**Assignment:**
In the records below, find the line that contains "Theorem Logout_ends_session tok" and the line that contains "Theorem Refresh_live tok". Set down exactly those lines and every line between them, and nothing more.

(Collected data)
(** A successful [Refresh] continues the session it was given: the new
    refresh token is stored, live, for the same user and in the same family as
    the presented one, the access token speaks for that user's present email
    and roles; and the presented token is then spent, so it cannot be rotated
    again. *)
Theorem Refresh_continues_session tok w tp w' :
  oracle_ok o -> sc_inv (w_store w) -> run o (Service_Refresh s tok) w = (Ok tp, w') ->
  let a := sc_view (w_store w) in let a' := sc_view (w_store w') in
  exists t t', d_tokens a !! HashToken tok = Some t /\
    d_tokens a' !! HashToken (tp_RefreshToken tp) = Some t' /\
    rt_UserID t' = rt_UserID t /\ familyRoot t' = familyRoot t /\
    rt_Revoked t' = false /\ rt_EndedAt t' = None /\
    (exists u, d_users a !! rt_UserID t = Some u /\ speaks_for s tp u) /\
    (HashToken (tp_RefreshToken tp) <> HashToken tok ->
     exists t1, d_tokens a' !! HashToken tok = Some t1 /\ rt_Revoked t1 = true).
Proof.
  intros Ho Hinv (now & _ & Hr)%run_Refresh a a'; [|done..]. pose proof (sc_ok _ Hinv) as Hok.
  fold a a' in Hr, Hok. clearbody a a'. remember (Ok tp) as r eqn:Er.
  destruct Hr as [| |t user tp' now' st a1 [Hl Hcase] Hu Hroot Htp _| | | | |]; simplify_eq.
  exists t, (session_token tp (rt_UserID t) (familyRoot t) now' st).
  assert (rt_Hash t <> "") as Hne.
  { rewrite (proj1 (ok_tokens _ Hok _ _ Hl)). apply HashToken_nonempty. }
  split_and!; [done| |done|by apply familyRoot_session|done|done|by exists user|].
  - cbn. apply lookup_insert_eq.
  - intros Hneq. cbn. rewrite lookup_insert_ne by done.
    destruct Hcase as [(_ & _ & ->)|(Hr & _ & ->)]; [|eauto].
    cbn. rewrite lookup_insert_eq. eauto.
Qed.

(** C7. Replaying a spent token outside the leeway ends the session: with a
    store that answers, the caller is told of the reuse and every token of the
    family is revoked and ended, so neither the thief nor the owner can go on
    with it. *)
Theorem Refresh_reuse_ends_session tok w r w' t :
  oracle_ok o -> sc_inv (w_store w) -> outages = false -> svc_now s = time_Now ->
  d_tokens (sc_view (w_store w)) !! HashToken tok = Some t -> rt_Revoked t = true ->
  ~ within_leeway (refreshReuseLeeway s) (d_tokens (sc_view (w_store w))) t (o_now o (w_tick w)) ->
  run o (Service_Refresh s tok) w = (r, w') ->
  r = Err (ETokenReuse (rt_UserID t)) /\ ended (familyRoot t) (sc_view (w_store w')).
Proof.
  intros Ho Hinv Hout Hclock Hl Hr Hd. pose proof (sc_ok _ Hinv) as Hok.
  unfold Service_Refresh. rewrite Hclock. cbv zeta. rewrite run_time_Now.
  set (now := o_now o (w_tick w)) in *. intros Hrun.
  refine (proj1 (wp_sound o _ (fun r a' => r = Err (ETokenReuse (rt_UserID t)) /\ ended (familyRoot t) a')
    (tick w) r w' Ho Hinv _ Hrun)). cbn [w_store tick].
  apply (wp_RotateRefreshToken _ _ (HashToken tok) now); try congruence.
  - intros t' e Hl' _ He. rewrite Hl in Hl'. simplify_eq. decide_is. rewrite wp_bind.
    apply wp_isDuplicateRefresh; [|congruence|eauto].
    intros [] Hb; [done|]. cbn [negb]. rewrite wp_bind.
    apply wp_RevokeTokens; [|intros e' a' _ (Hf & _); congruence].
    intros now' a' _ ->. cbn. split; [done|]. by apply end_family_ended.
  - intros e a' _ (Hf & _). congruence.
Qed.

(** The leeway test is exact: a replayed token counts as a duplicate of a
    legitimate refresh exactly when the leeway is on, the token is unexpired,
    was revoked by rotation no further than the leeway from now on either side
    of the clock, is the family's latest rotation, and the session has not
    ended. *)
Theorem isDuplicateRefresh_exact t now w r w' h :
  oracle_ok o -> sc_inv (w_store w) -> d_tokens (sc_view (w_store w)) !! h = Some t ->
  run o (isDuplicateRefresh s t now) w = (r, w') ->
  match r with
  | Ok b => b = true <-> within_leeway (refreshReuseLeeway s) (d_tokens (sc_view (w_store w))) t now
  | Err e => outages = true /\ infrastructure e = true
  end.
Proof.
  intros Ho Hinv Hl Hrun. pose proof (sc_ok _ Hinv) as Hok.
  refine (proj1 (wp_sound o _ (fun r _ => match r with
    | Ok b => b = true <-> within_leeway (refreshReuseLeeway s) (d_tokens (sc_view (w_store w))) t now
    | Err e => outages = true /\ infrastructure e = true end) w r w' Ho Hinv _ Hrun)).
  apply wp_isDuplicateRefresh; [|done|eauto]. intros []; [done|]. intros Hn. by split.
Qed.

(** C30. Logging out ends the whole session: when [Logout] reports success for a
    known token, whichever member of the family it is, every token of the
    family is revoked and ended; an unknown token is accepted and changes
    nothing; only an outage makes it fail. *)
Theorem Logout_ends_session tok w r w' :
  oracle_ok o -> sc_inv (w_store w) -> run o (Service_Logout s tok) w = (r, w') ->
  match d_tokens (sc_view (w_store w)) !! HashToken tok with
  | Some t => r = Ok tt -> ended (familyRoot t) (sc_view (w_store w'))
  | None => sc_view (w_store w') = sc_view (w_store w)
  end /\
  (forall e, r = Err e -> infrastructure e = true /\ outages = true).
Proof.
  intros Ho Hinv Hrun. pose proof (sc_ok _ Hinv) as Hok.
  pose proof (proj1 (wp_sound o _ _ _ _ _ Ho Hinv (@wp_Logout _ (read_during o w w') _ s tok _) Hrun)) as Hr. cbn in Hr.
  destruct (d_tokens _ !! HashToken tok) as [t|] eqn:Hl.
  - destruct Hr as [[-> [now ->]]|(e & -> & He)].
    + split; [|done]. intros _. by apply end_family_ended.
    + split; [done|]. by intros e' [= <-].
  - destruct Hr as [[->|(e & -> & He)] ->]; (split; [done|]); [done|]. by intros e' [= <-].
Qed.
(** C16. A healthy service lets its users go on: when the store and the sources
    answer, a refresh token that is stored, live and unexpired throughout the
    request, of a session that has not ended, is always exchanged. *)
Theorem Refresh_live tok w r w' t :
  oracle_ok o -> sc_inv (w_store w) -> outages = false -> faults = false ->
  d_tokens (sc_view (w_store w)) !! HashToken tok = Some t -> rt_Revoked t = false ->
  ~ root_unusable (familyRoot t) (d_tokens (sc_view (w_store w))) ->
  (forall now, read_during o w w' now -> now < rt_ExpiresAt t) ->
  run o (Service_Refresh s tok) w = (r, w') -> exists tp, r = Ok tp.
Proof.
  intros Ho Hinv Hout Hf Hl Hr Hroot Hexp (now & Hnow & Hs)%run_Refresh; [|done..].
  specialize (Hexp now Hnow). clear Hnow.
  destruct Hs as [e|t' e Hl' _ He'| |t' a1 [Hl' Hcase] Hu|t' ? Hl' Hr'|t' ? Hl' Hr'|e [_ Hd]|t' a1 ? e _ _ [_ Hd]];
    simplify_eq; try (destruct Hd; congruence); try congruence; try lia; [eauto|].
  exfalso. apply Hroot. destruct Hcase as [(_ & _ & Ha)|(? & _)]; [|congruence].
  rewrite Ha in Hu. destruct Hu as [Hne Hu]. split; [done|]. cbn in Hu. destruct (decide (familyRoot t = HashToken tok)) as [E|E].
  - rewrite E in *. rewrite lookup_insert_eq in Hu. by rewrite Hl.
  - by rewrite lookup_insert_ne in Hu.
Qed.
End theorems.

**Output below:**
Theorem Logout_ends_session tok w r w' :
  oracle_ok o -> sc_inv (w_store w) -> run o (Service_Logout s tok) w = (r, w') ->
  match d_tokens (sc_view (w_store w)) !! HashToken tok with
  | Some t => r = Ok tt -> ended (familyRoot t) (sc_view (w_store w'))
  | None => sc_view (w_store w') = sc_view (w_store w)
  end /\
  (forall e, r = Err e -> infrastructure e = true /\ outages = true).
Proof.
  intros Ho Hinv Hrun. pose proof (sc_ok _ Hinv) as Hok.
  pose proof (proj1 (wp_sound o _ _ _ _ _ Ho Hinv (@wp_Logout _ (read_during o w w') _ s tok _) Hrun)) as Hr. cbn in Hr.
  destruct (d_tokens _ !! HashToken tok) as [t|] eqn:Hl.
  - destruct Hr as [[-> [now ->]]|(e & -> & He)].
    + split; [|done]. intros _. by apply end_family_ended.
    + split; [done|]. by intros e' [= <-].
  - destruct Hr as [[->|(e & -> & He)] ->]; (split; [done|]); [done|]. by intros e' [= <-].
Qed.
(** C16. A healthy service lets its users go on: when the store and the sources
    answer, a refresh token that is stored, live and unexpired throughout the
    request, of a session that has not ended, is always exchanged. *)
Theorem Refresh_live tok w r w' t :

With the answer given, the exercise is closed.